> _PROBLEM TO WORK ON_: Across the records that follow, determine how many lines contain "vmlab" and give only the resulting number.

···

(** Buffers short enough that no accumulator of the source overflows. *)
Lemma checksum_sum_u32 l : bytes_ok l → len l ≤ 131074 → is_u32 (sum_be16 l 0).
Proof.
  intros Hl Hn. pose proof (sum_be16_bound l Hl). pose proof (sum_be16_nonneg l Hl).
  assert ((len l + 1) / 2 < 65538) by (apply Z.div_lt_upper_bound; lia).
  ints. lia.
Qed.

Lemma internet_checksum_norm l :
  bytes_ok l → len l ≤ 131074 → internet_checksum l = 65535 - oc_norm (sum_be16 l 0).
Proof.
  intros Hl Hn. pose proof (checksum_sum_u32 l Hl Hn). unfold internet_checksum. ints.
  rewrite fold_carry_exits by lia. apply lxor_ffff, oc_norm_range.
Qed.

Lemma internet_checksum_u16 l :
  bytes_ok l → len l ≤ 131074 → is_u16 (internet_checksum l).
Proof.
  intros Hl Hn. rewrite internet_checksum_norm by done.
  pose proof (oc_norm_range (sum_be16 l 0)). ints. lia.
Qed.
#[export] Hint Resolve internet_checksum_u16 : vmlab.

(** A buffer verifies exactly when its sum is a positive multiple of 65535. *)
Lemma internet_checksum_zero l :
  bytes_ok l → len l ≤ 131074 →
  internet_checksum l = 0 ↔ 0 < sum_be16 l 0 ∧ sum_be16 l 0 mod 65535 = 0.
Proof.
  intros Hl Hn. rewrite internet_checksum_norm by done.
  pose proof (sum_be16_nonneg l Hl) as Hnn. set (s := sum_be16 l 0) in *.
  unfold oc_norm. case_goal; bsplit; [split; [lia|intros []; lia]|].
  pose proof (Z.mod_pos_bound (s - 1) 65535 ltac:(lia)).
  pose proof (Z.div_mod (s - 1) 65535 ltac:(lia)).
  pose proof (Z.mod_pos_bound s 65535 ltac:(lia)).
  pose proof (Z.div_mod s 65535 ltac:(lia)).
  split.
  - intros. split; [lia|].
    symmetry; apply (Z.mod_unique s 65535 ((s - 1) / 65535 + 1) 0); lia.
  - intros [_ Hm]. rewrite <-(Z.mod_unique (s - 1) 65535 (s / 65535 - 1) 65534); lia.
Qed.

(** ** Storing a checksum *)

(** The sum after two bytes at an even offset are overwritten. *)
Lemma sum_be16_splice l off v :
  Nat.Even (Z.to_nat off) → 0 ≤ off → off + 2 ≤ len l → is_u16 v →
  idx l off = 0 → idx l (off + 1) = 0 →
  sum_be16 (splice l off (be16 v)) 0 = sum_be16 l 0 + v.
Proof.
  intros He H0 Hl Hv Hz1 Hz2. unfold splice.
  assert (Hsplit : l = take (Z.to_nat off) l ++ [0; 0] ++ drop (Z.to_nat off + 2) l).
  { rewrite <-(take_drop (Z.to_nat off) l) at 1. f_equal.
    rewrite <-drop_drop.
    pose proof (idx_drop l (Z.to_nat off) 0 ltac:(lia)) as E1.
    pose proof (idx_drop l (Z.to_nat off) 1 ltac:(lia)) as E2.
    rewrite Z2Nat.id, Z.add_0_r in E1 by lia. rewrite Z2Nat.id in E2 by lia.
    assert (Hd : 2 ≤ len (drop (Z.to_nat off) l)) by len_lia.
    destruct (drop (Z.to_nat off) l) as [|a [|b r]]; [by cbn in Hd..|].
    change (idx (a :: b :: r) 0) with a in E1. change (idx (a :: b :: r) 1) with b in E2.
    cbn [drop]. rewrite drop_0. cbn [app]. congruence. }
  rewrite Hsplit at 3.
  assert (Nat.Even (length (take (Z.to_nat off) l))).
  { rewrite length_take, Nat.min_l; [done|]. unfold len in *. lia. }
  rewrite !sum_be16_app by (done || by exists 1%nat).
  rewrite length_app || idtac.
  replace (length (be16 v)) with 2%nat by reflexivity.
  unfold be16. cbn [sum_be16]. rewrite of_be16_be16. ints. lia.
Qed.

(** Writing the computed checksum over a zero field at an even offset makes
    any even-length-prefixed buffer verify. *)
Lemma checksum_stored_verifies l off v :
  bytes_ok l → len l ≤ 131074 →
  Nat.Even (Z.to_nat off) → 0 ≤ off → off + 2 ≤ len l →
  idx l off = 0 → idx l (off + 1) = 0 →
  v = internet_checksum l ∨ v = 65535 ∧ internet_checksum l = 0 →
  internet_checksum (splice l off (be16 v)) = 0.
Proof.
  intros Hl Hn He H0 Hlen Hz1 Hz2 Hv.
  pose proof (internet_checksum_u16 l Hl Hn) as Hc.
  assert (Hvu : is_u16 v) by (destruct Hv as [->|[-> _]]; [done|ints; lia]).
  apply internet_checksum_zero; [auto with vmlab| |].
  { rewrite len_splice; rewrite ?len_be16; lia. }
  rewrite sum_be16_splice by done.
  rewrite internet_checksum_norm in * by done.
  pose proof (sum_be16_nonneg l Hl). set (s := sum_be16 l 0) in *. clearbody s.
  unfold oc_norm in *. destruct (s =? 0) eqn:E; bsplit.
  - destruct Hv as [->|[-> ?]]; [|lia]. subst. split; [lia|reflexivity].
  - pose proof (Z.mod_pos_bound (s - 1) 65535 ltac:(lia)).
    pose proof (Z.div_mod (s - 1) 65535 ltac:(lia)) as Hdm.
    split; [destruct Hv as [->|[-> ?]]; ints; lia|].
    destruct Hv as [->|[-> ?]].
    + symmetry. apply (Z.mod_unique _ 65535 ((s - 1) / 65535 + 1) 0); lia.
    + symmetry. apply (Z.mod_unique _ 65535 ((s - 1) / 65535 + 2) 0); lia.
Qed.

(** ** Transport checksums over the pseudo-header *)

Lemma splice_app_r {A} (l1 l2 : list A) off src :
  0 ≤ off → splice (l1 ++ l2) (len l1 + off) src = l1 ++ splice l2 off src.
Proof.
  intros. unfold splice, len.
  rewrite take_app_ge, drop_app_ge by lia. rewrite <-app_assoc. do 2 f_equal; [f_equal; lia|].
  do 2 f_equal. lia.
Qed.

Lemma len_pseudo_header src dst pr n : len (pseudo_header src dst pr n) = 12.
Proof. reflexivity. Qed.

Lemma pseudo_header_ok src dst pr n :
  is_u32 src → is_u32 dst → is_u8 pr → is_u16 n → bytes_ok (pseudo_header src dst pr n).
Proof. intros. unfold pseudo_header, octets. auto 20 with vmlab. Qed.

Lemma l4_checksum_eq src dst pr seg :
  len seg ≤ 65535 →
  l4_checksum src dst pr seg = Some (internet_checksum (pseudo_header src dst pr (len seg) ++ seg)).
Proof. intros. unfold l4_checksum. by rewrite (proj2 (Z.leb_le _ _)) by done. Qed.

Section l4.
Context (src dst pr : Z) (seg : bytes).
Context (Hsrc : is_u32 src) (Hdst : is_u32 dst) (Hpr : is_u8 pr) (Hseg : bytes_ok seg).

Lemma l4_checksum_Some : len seg ≤ 65535 → ∃ c, l4_checksum src dst pr seg = Some c ∧ is_u16 c.
Proof using Hsrc Hdst Hpr Hseg.
  intros Hlen. unfold l4_checksum. rewrite (proj2 (Z.leb_le _ _)) by done.
  eexists. split; [done|]. pose proof (len_nonneg seg).
  apply internet_checksum_u16.
  - apply bytes_ok_app; [apply pseudo_header_ok; auto with vmlab|done].
  - rewrite len_app, len_pseudo_header. lia.
Qed.

Lemma l4_checksum_None : l4_checksum src dst pr seg = None ↔ 65535 < len seg.
Proof using. unfold l4_checksum. case_goal; bsplit; split; intros; done || lia. Qed.

(** Storing the transport checksum (0 sent as 0xFFFF, as RFC 768 wants)
    over a zero field at an even offset makes the segment verify. *)
Lemma l4_checksum_stored off c v :
  l4_checksum src dst pr seg = Some c → v = c ∨ v = 65535 ∧ c = 0 →
  Nat.Even (Z.to_nat off) → 0 ≤ off → off + 2 ≤ len seg →
  idx seg off = 0 → idx seg (off + 1) = 0 →
  l4_checksum src dst pr (splice seg off (be16 v)) = Some 0.
Proof using Hsrc Hdst Hpr Hseg.
  unfold l4_checksum. intros Hc Hv [k Hk] H0 Hoff Hz1 Hz2.
  rewrite len_splice by (rewrite ?len_be16; lia).
  destruct (_ <=? _) eqn:Hlen; bsplit; [|done]. simplify_eq. f_equal.
  set (ph := pseudo_header src dst pr (len seg)) in *.
  assert (Hph : len ph = 12) by done. pose proof (len_nonneg seg).
  rewrite <-(splice_app_r ph) by done.
  apply (checksum_stored_verifies (ph ++ seg) (len ph + off) v).
  - apply bytes_ok_app; [apply pseudo_header_ok; auto with vmlab|done].
  - rewrite len_app. lia.
  - exists (6 + k)%nat. lia.
  - lia.
  - rewrite len_app. lia.
  - rewrite idx_app_r by lia. by replace (len ph + off - len ph) with off by lia.
  - rewrite idx_app_r by lia. by replace (len ph + off + 1 - len ph) with (off + 1) by lia.
  - done.
Qed.
End l4.

(** Unfolding a checksum during conversion is never useful: proofs go through
    the lemmas above. *)
#[global] Opaque internet_checksum l4_checksum.

(** RFC 1071: a byte at an even position is the high half of its word and one
    at an odd position the low half; a buffer of odd length is padded with a
    zero byte. The sum of the words is the weighted sum of the bytes, and the
    checksum its one's complement. *)
Definition byte_weight (i : nat) (b : Z) : Z := b * (if Nat.even i then 256 else 1).
Definition rfc1071_sum (l : bytes) : Z := foldr Z.add 0 (imap byte_weight l).

Lemma sum_be16_rfc1071 l : sum_be16 l 0 = rfc1071_sum l.
Proof.
  induction l as [l IH] using (induction_ltof1 _ (@length Z)); unfold ltof in IH. destruct l as [|hi [|lo rest]].
  - done.
  - unfold rfc1071_sum. simpl. unfold byte_weight, of_be16. simpl. lia.
  - cbn [sum_be16]. rewrite sum_be16_acc, IH by (simpl; lia). unfold rfc1071_sum, of_be16.
    change (imap byte_weight (hi :: lo :: rest)) with (byte_weight 0 hi :: byte_weight 1 lo :: imap byte_weight rest). cbn [foldr]. unfold byte_weight at 2 3. simpl. lia.
Qed.

(** C17: on any buffer an IPv4 datagram can give it (up to 131074 bytes),
    [internet_checksum]'s [u32] accumulator does not overflow, its carry loop
    ends within its fuel, and the result is the complement of the
    one's-complement sum of the buffer's words as RFC 1071 defines it; storing
    it over a zero field at an even offset makes the buffer verify to zero. *)
Theorem internet_checksum_rfc1071 (l : bytes) :
  bytes_ok l → len l ≤ 131074 →
  is_u32 (sum_be16 l 0) ∧
  internet_checksum l = 65535 - oc_norm (rfc1071_sum l) ∧
  ∀ off, Nat.Even (Z.to_nat off) → 0 ≤ off → off + 2 ≤ len l →
    idx l off = 0 → idx l (off + 1) = 0 →
    internet_checksum (splice l off (be16 (internet_checksum l))) = 0.
Proof.
  intros Hl Hn. split; [by apply checksum_sum_u32|]. rewrite <-sum_be16_rfc1071. split; [by apply internet_checksum_norm|].
  intros. apply checksum_stored_verifies; auto.
Qed.
(** The last of the 21 bytes counts as a word's high half. *)
Lemma internet_checksum_rfc1071_witness :
  internet_checksum [69; 0; 0; 115; 0; 0; 64; 0; 64; 17; 0; 0; 192; 168; 0; 1; 192; 168; 0; 199; 8] = 65535 - 0x4f9e.
Proof.
  destruct (internet_checksum_rfc1071 [69; 0; 0; 115; 0; 0; 64; 0; 64; 17; 0; 0; 192; 168; 0; 1; 192; 168; 0; 199; 8]) as (_ & E & _).
  - concrete.
  - concrete.
  - exact E.
Defined.
(** ** Ethernet and ARP *)

Lemma eth_build_parse d s et payload :
  mac_ok d → mac_ok s → is_u16 et →
  ∃ e, EthView_parse (eth_build d s et payload) = Some e ∧
    dst_mac e = d ∧ src_mac e = s ∧ ethertype e = et ∧ eth_payload e = payload.
Proof.
  intros [Hd _] [Hs _] He.
  do 7 (destruct d as [|? d]; try done). do 7 (destruct s as [|? s]; try done).
  unfold EthView_parse, eth_build, ETH_HEADER_LEN.
  rewrite (proj2 (Z.leb_le _ _)) by len_lia.
  eexists. split; [done|]. do 2 (split; [done|]). split; [exact (of_be16_be16 et)|].
  unfold eth_payload. cbn [eth_buf]. rewrite slice_to_end by (done || lia). reflexivity.
Qed.

(** A UDP datagram in an IPv4 packet in an Ethernet frame reads back. *)
Definition udp_frame (dm sm : MacAddr) (si di sp dp tt id : Z) (b : bytes) : option bytes :=
  u ← udp_build si di sp dp b; p ← ipv4_build si di IPPROTO_UDP tt u id;
  Some (eth_build dm sm ETHERTYPE_IPV4 p).
Definition udp_frame_carries (frame : bytes) (dm sm : MacAddr) (si di sp dp : Z) (b : bytes) : Prop :=
  ∃ eth ip udp,
    EthView_parse frame = Some eth ∧ dst_mac eth = dm ∧ src_mac eth = sm ∧ ethertype eth = ETHERTYPE_IPV4 ∧
    Ipv4View_parse (eth_payload eth) = Some ip ∧ ip_src ip = si ∧ ip_dst ip = di ∧
    proto ip = IPPROTO_UDP ∧ ip_checksum_valid ip = true ∧
    UdpView_parse (ip_payload ip) = Some udp ∧ udp_src_port udp = sp ∧ udp_dst_port udp = dp ∧
    udp_payload udp = b ∧ udp_checksum_valid udp si di = true.

Lemma udp_frame_ok dm sm si di sp dp tt id b :
  mac_ok dm → mac_ok sm → is_u32 si → is_u32 di → is_u16 sp → is_u16 dp → is_u8 tt → is_u16 id →
  bytes_ok b → len b ≤ 65507 →
  ∃ frame, udp_frame dm sm si di sp dp tt id b = Some frame ∧ udp_frame_carries frame dm sm si di sp dp b.
Proof.
  intros Hdm Hsm Hsi Hdi Hsp Hdp Htt Hid Hb Hl. unfold udp_frame.
  destruct (udp_build si di sp dp b) as [u|] eqn:Hu; [|apply udp_build_None in Hu; done || lia].
  apply udp_build_Some in Hu as (Huo & Hul & _ & Hup & Hus & Hud & Hupay & _ & Huc); try done.
  cbn [mbind option_bind].
  destruct (ipv4_build si di IPPROTO_UDP tt u id) as [p|] eqn:Hp; [|apply ipv4_build_None in Hp; lia].
  apply ipv4_build_Some in Hp as (Hpo & _ & _ & Hpp); try done.
  specialize (Hpp []) as (Hpp & Hsrc & Hdst & Hpr & _ & _ & _ & _ & Hpay & Hck). rewrite app_nil_r in *.
  destruct (eth_build_parse dm sm ETHERTYPE_IPV4 p) as (e & He & Hed & Hes & Het & Hep); try done.
  eexists. split; [reflexivity|]. exists e, {| ip_buf := p |}, {| udp_buf := u |}.
  rewrite Hep, Hpay. split_and!; done.
Qed.

Lemma arp_build_parse op s si t ti :
  op = 1 ∨ op = 2 → mac_ok s → mac_ok t →
  ∃ a, ArpView_parse (arp_build op s si t ti) = Some a ∧
    arp_op a = (if op =? 1 then Request else Reply) ∧
    sha a = s ∧ spa a = si ∧ tha a = t ∧ tpa a = ti.
Proof.
  intros Hop [Hs _] [Ht _].
  do 7 (destruct s as [|? s]; try done). do 7 (destruct t as [|? t]; try done).
  unfold ArpView_parse, ARP_LEN.
  assert (Hl : len (arp_build op [z; z0; z1; z2; z3; z4] si [z5; z6; z7; z8; z9; z10] ti) = 28) by done.
  rewrite Hl. change (28 <? 28) with false. cbn match.
  assert (Ho : u16_at (arp_build op [z; z0; z1; z2; z3; z4] si [z5; z6; z7; z8; z9; z10] ti) 6 = op)
    by exact (of_be16_be16 op).
  rewrite Ho. destruct Hop as [-> | ->]; (eexists; split; [reflexivity|]);
    (split; [reflexivity|]); split; try reflexivity; (split; [exact (of_be32_be32 si)|]);
    (split; [reflexivity|exact (of_be32_be32 ti)]).
Qed.

(** ** Fields of edited buffers *)

(** Fields read through edits. *)
Lemma u16_at_edited rs a b off :
  edited rs a b → 0 ≤ off → (∀ i, off ≤ i < off + 2 → ¬ in_ranges rs i) →
  u16_at b off = u16_at a off.
Proof.
  intros E H0 Hn. unfold u16_at. rewrite !(edited_idx _ _ _ _ E); try lia; try done; apply Hn; lia.
Qed.

Lemma ipv4_at_edited rs a b off :
  edited rs a b → 0 ≤ off → (∀ i, off ≤ i < off + 4 → ¬ in_ranges rs i) →
  ipv4_at b off = ipv4_at a off.
Proof.
  intros E H0 Hn. unfold ipv4_at. rewrite !(edited_idx _ _ _ _ E); try lia; try done; apply Hn; lia.
Qed.

Lemma u16_at_splice l off v :
  0 ≤ off → off + 2 ≤ len l → u16_at (splice l off (be16 v)) off = v.
Proof.
  intros. unfold u16_at. rewrite !idx_splice_in by (rewrite ?len_be16; lia).
  replace (off - off) with 0 by lia. replace (off + 1 - off) with 1 by lia.
  exact (of_be16_be16 v).
Qed.

Lemma ipv4_at_splice l off v :
  0 ≤ off → off + 4 ≤ len l → ipv4_at (splice l off (octets v)) off = v.
Proof.
  intros. unfold ipv4_at. assert (Hv : len (octets v) = 4) by done.
  rewrite !idx_splice_in by (rewrite ?Hv; lia).
  replace (off - off) with 0 by lia. replace (off + 1 - off) with 1 by lia.
  replace (off + 2 - off) with 2 by lia. replace (off + 3 - off) with 3 by lia.
  exact (of_be32_be32 v).
Qed.

Lemma ip_payload_idx v i :
  0 ≤ header_len v → 0 ≤ i → header_len v + i < total_len v →
  idx (ip_payload v) i = idx (ip_buf v) (header_len v + i).
Proof. intros. unfold ip_payload. apply idx_slice; lia. Qed.

Lemma ip_payload_u16 v i :
  0 ≤ header_len v → 0 ≤ i → header_len v + i + 2 ≤ total_len v →
  u16_at (ip_payload v) i = u16_at (ip_buf v) (header_len v + i).
Proof.
  intros. unfold u16_at. rewrite !ip_payload_idx by lia. by rewrite Z.add_assoc.
Qed.

(** ** What the builders promise *)

(** C18: [ipv4_build] fails exactly when header and payload exceed 65535
    bytes; otherwise the packet it returns parses, also with Ethernet padding
    behind it, to the source, destination, protocol, TTL, identification and
    payload it was given, with a valid header checksum. *)
Theorem ipv4_build_roundtrip (src dst pr tt : Z) (payload : bytes) (id : Z) :
  is_u32 src → is_u32 dst → is_u8 pr → is_u8 tt → is_u16 id → bytes_ok payload →
  match ipv4_build src dst pr tt payload id with
  | Some p => ∀ pad, ∃ v, Ipv4View_parse (p ++ pad) = Some v ∧
                ip_carries v src dst pr tt id payload
  | None => 65535 < 20 + len payload
  end.
Proof.
  intros Hs Hd Hp Ht Hi Hpay. destruct (ipv4_build _ _ _ _ _ _) as [p|] eqn:Hb.
  - apply ipv4_build_Some in Hb as (_ & _ & _ & Hall); [|done..]. intros pad. eauto.
  - by apply ipv4_build_None in Hb.
Qed.
Lemma ipv4_build_roundtrip_witness :
  match ipv4_build 0x0A000001 0x0A000002 IPPROTO_UDP 64 [1; 2; 3] 7 with
  | Some p => ∀ pad, ∃ v, Ipv4View_parse (p ++ pad) = Some v ∧
                ip_carries v 0x0A000001 0x0A000002 IPPROTO_UDP 64 7 [1; 2; 3]
  | None => 65535 < 20 + len [1; 2; 3]
  end.
Proof.
  apply ipv4_build_roundtrip; concrete.
Defined.

(** [udp_build] fails exactly when header and payload exceed 65535 bytes;
    otherwise the datagram parses back to the ports and payload, carries a
    non-zero checksum, and that checksum verifies against the pseudo-header. *)
Theorem udp_build_roundtrip (src dst sp dp : Z) (payload : bytes) :
  is_u32 src → is_u32 dst → is_u16 sp → is_u16 dp → bytes_ok payload →
  match udp_build src dst sp dp payload with
  | Some p => ∃ v, UdpView_parse p = Some v ∧ udp_carries v src dst sp dp payload
  | None => 65535 < 8 + len payload
  end.
Proof.
  intros Hs Hd Hp Hq Hpay. destruct (udp_build _ _ _ _ _) as [p|] eqn:Hb.
  - apply udp_build_Some in Hb as (_ & _ & _ & ? & ?); [|done..]. eauto.
  - by apply udp_build_None in Hb.
Qed.
Lemma udp_build_roundtrip_witness :
  match udp_build 0x0A000001 0x0A000002 53 4000 [1; 2; 3] with
  | Some p => ∃ v, UdpView_parse p = Some v ∧ udp_carries v 0x0A000001 0x0A000002 53 4000 [1; 2; 3]
  | None => 65535 < 8 + len [1; 2; 3]
  end.
Proof.
  apply udp_build_roundtrip; concrete.
Defined.

(** [tcp_build] fails exactly when the padded header and payload exceed
    65535 bytes; otherwise the segment parses back to every field it was
    given (options clipped to 40 bytes and zero-padded to a word) and the
    payload, and its checksum verifies against the pseudo-header. *)
Theorem tcp_build_roundtrip (src dst : Z) (f : TcpFields) (payload : bytes) :
  is_u32 src → is_u32 dst → tcp_fields_ok f → bytes_ok payload →
  match tcp_build src dst f payload with
  | Some p => ∃ v, TcpView_parse p = Some v ∧ tcp_carries v src dst f payload
  | None => 65535 < tcp_hlen f + len payload
  end.
Proof.
  intros Hs Hd Hf Hpay. destruct (tcp_build _ _ _ _) as [p|] eqn:Hb.
  - apply tcp_build_Some in Hb as (_ & _ & _ & ? & ?); [|done..]. eauto.
  - by apply tcp_build_None in Hb.
Qed.
Definition sample_fields : TcpFields :=
  {| f_src_port := 80; f_dst_port := 40000; f_seq := 0xFFFFFFFF; f_ack := 5;
     f_flags := Z.lor TCP_SYN TCP_ACK; f_window := 65535; f_options := [2; 4; 5; 0xB4; 1] |}.
Lemma tcp_build_roundtrip_witness :
  match tcp_build 0x0A000001 0x0A000002 sample_fields [9; 8] with
  | Some p => ∃ v, TcpView_parse p = Some v ∧
                tcp_carries v 0x0A000001 0x0A000002 sample_fields [9; 8]
  | None => 65535 < tcp_hlen sample_fields + len [9; 8]
  end.
Proof.
  apply tcp_build_roundtrip; concrete.
Defined.

(** [icmp_echo_reply_for] answers exactly the parseable ICMP echo
    requests with code 0, and every answer is an IPv4 packet with swapped
    addresses, the request's identification and a valid header checksum whose
    ICMP message is an echo reply with the same identifier, sequence and data
    and a valid checksum. *)
Theorem icmp_echo_reply_correct (pkt : bytes) :
  bytes_ok pkt →
  match icmp_echo_reply_for pkt with
  | Some reply =>
      ∃ ip q v r, Ipv4View_parse pkt = Some ip ∧ IcmpView_parse (ip_payload ip) = Some q ∧
        icmp_type q = ICMP_ECHO_REQUEST ∧ Ipv4View_parse reply = Some v ∧
        ip_carries v (ip_dst ip) (ip_src ip) IPPROTO_ICMP 64 (ip_id ip) (ip_payload v) ∧
        IcmpView_parse (ip_payload v) = Some r ∧
        icmp_carries r ICMP_ECHO_REPLY 0 (icmp_rest q) (icmp_payload q)
  | None => ∀ ip q, Ipv4View_parse pkt = Some ip → proto ip = IPPROTO_ICMP →
      IcmpView_parse (ip_payload ip) = Some q → icmp_code q = 0 → icmp_type q ≠ ICMP_ECHO_REQUEST
  end.
Proof.
  intros Hok. destruct (icmp_echo_reply_for pkt) as [reply|] eqn:Hr.
  - destruct (icmp_echo_reply_inv _ _ Hok Hr) as (ip & q & Hip & Hp & Hq & Ht & Hc & _).
    destruct (icmp_echo_reply_total pkt ip q) as (reply' & v & r & E & _ & ? & ? & ? & ?); try done.
    simplify_eq. exists ip, q, v, r. auto 10.
  - intros ip q Hip Hp Hq Hc Ht.
    destruct (icmp_echo_reply_total pkt ip q) as (reply' & ? & ? & E & _); try done. congruence.
Qed.
Definition sample_ping : bytes :=
  default [] (ipv4_build 0x0A000001 0x0A000002 IPPROTO_ICMP 64
    (icmp_build ICMP_ECHO_REQUEST 0 [0; 1; 0; 9] [97; 98]) 3).
Lemma icmp_echo_reply_correct_witness :
  is_Some (icmp_echo_reply_for sample_ping) ∧
  match icmp_echo_reply_for sample_ping with
  | Some reply =>
      ∃ ip q v r, Ipv4View_parse sample_ping = Some ip ∧ IcmpView_parse (ip_payload ip) = Some q ∧
        icmp_type q = ICMP_ECHO_REQUEST ∧ Ipv4View_parse reply = Some v ∧
        ip_carries v (ip_dst ip) (ip_src ip) IPPROTO_ICMP 64 (ip_id ip) (ip_payload v) ∧
        IcmpView_parse (ip_payload v) = Some r ∧
        icmp_carries r ICMP_ECHO_REPLY 0 (icmp_rest q) (icmp_payload q)
  | None => ∀ ip q, Ipv4View_parse sample_ping = Some ip → proto ip = IPPROTO_ICMP →
      IcmpView_parse (ip_payload ip) = Some q → icmp_code q = 0 → icmp_type q ≠ ICMP_ECHO_REQUEST
  end.
Proof.
  split; [vm_compute; eauto|]. apply icmp_echo_reply_correct.
  concrete.
Defined.

(** ARP frames as the gateway and the router send them parse back
    through the Ethernet and ARP views to the operation and addresses they
    were built from: requests are broadcast with an unspecified target
    hardware address, replies are unicast to the asker. *)
Theorem arp_frames_roundtrip (s t : MacAddr) (si ti : Z) :
  mac_ok s → mac_ok t →
  (∃ e a, EthView_parse (arp_request_build s si ti) = Some e ∧
     ArpView_parse (eth_payload e) = Some a ∧ ethertype e = ETHERTYPE_ARP ∧
     dst_mac e = MAC_BROADCAST ∧ src_mac e = s ∧ arp_op a = Request ∧
     sha a = s ∧ spa a = si ∧ tpa a = ti) ∧
  (∃ e a, EthView_parse (arp_reply_build s si t ti) = Some e ∧
     ArpView_parse (eth_payload e) = Some a ∧ ethertype e = ETHERTYPE_ARP ∧
     dst_mac e = t ∧ src_mac e = s ∧ arp_op a = Reply ∧
     sha a = s ∧ spa a = si ∧ tha a = t ∧ tpa a = ti).
Proof.
  intros Hs Ht.
  assert (Hb : mac_ok MAC_BROADCAST) by (split; [done|by repeat constructor]).
  assert (Hz : mac_ok (replicate 6 0)) by (split; [done|by repeat constructor]).
  split.
  - destruct (arp_build_parse 1 s si (replicate 6 0) ti) as (a & Ha & ? & ? & ? & _ & ?); auto.
    destruct (eth_build_parse MAC_BROADCAST s ETHERTYPE_ARP (arp_build 1 s si (replicate 6 0) ti))
      as (e & He & ? & ? & ? & Hp); [done..|]. exists e, a. rewrite Hp. auto 10.
  - destruct (arp_build_parse 2 s si t ti) as (a & Ha & ? & ? & ? & ? & ?); auto.
    destruct (eth_build_parse t s ETHERTYPE_ARP (arp_build 2 s si t ti))
      as (e & He & ? & ? & ? & Hp); [done..|]. exists e, a. rewrite Hp. auto 12.
Qed.
Lemma arp_frames_roundtrip_witness :
  ∃ e a, EthView_parse (arp_reply_build [2; 0; 0; 0; 0; 1] 1 [2; 0; 0; 0; 0; 2] 2) = Some e ∧
     ArpView_parse (eth_payload e) = Some a ∧ ethertype e = ETHERTYPE_ARP ∧
     dst_mac e = [2; 0; 0; 0; 0; 2] ∧ src_mac e = [2; 0; 0; 0; 0; 1] ∧ arp_op a = Reply ∧
     sha a = [2; 0; 0; 0; 0; 1] ∧ spa a = 1 ∧ tha a = [2; 0; 0; 0; 0; 2] ∧ tpa a = 2.
Proof.
  apply arp_frames_roundtrip; (split; [done|concrete]).
Defined.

···

> _RESULT_: 5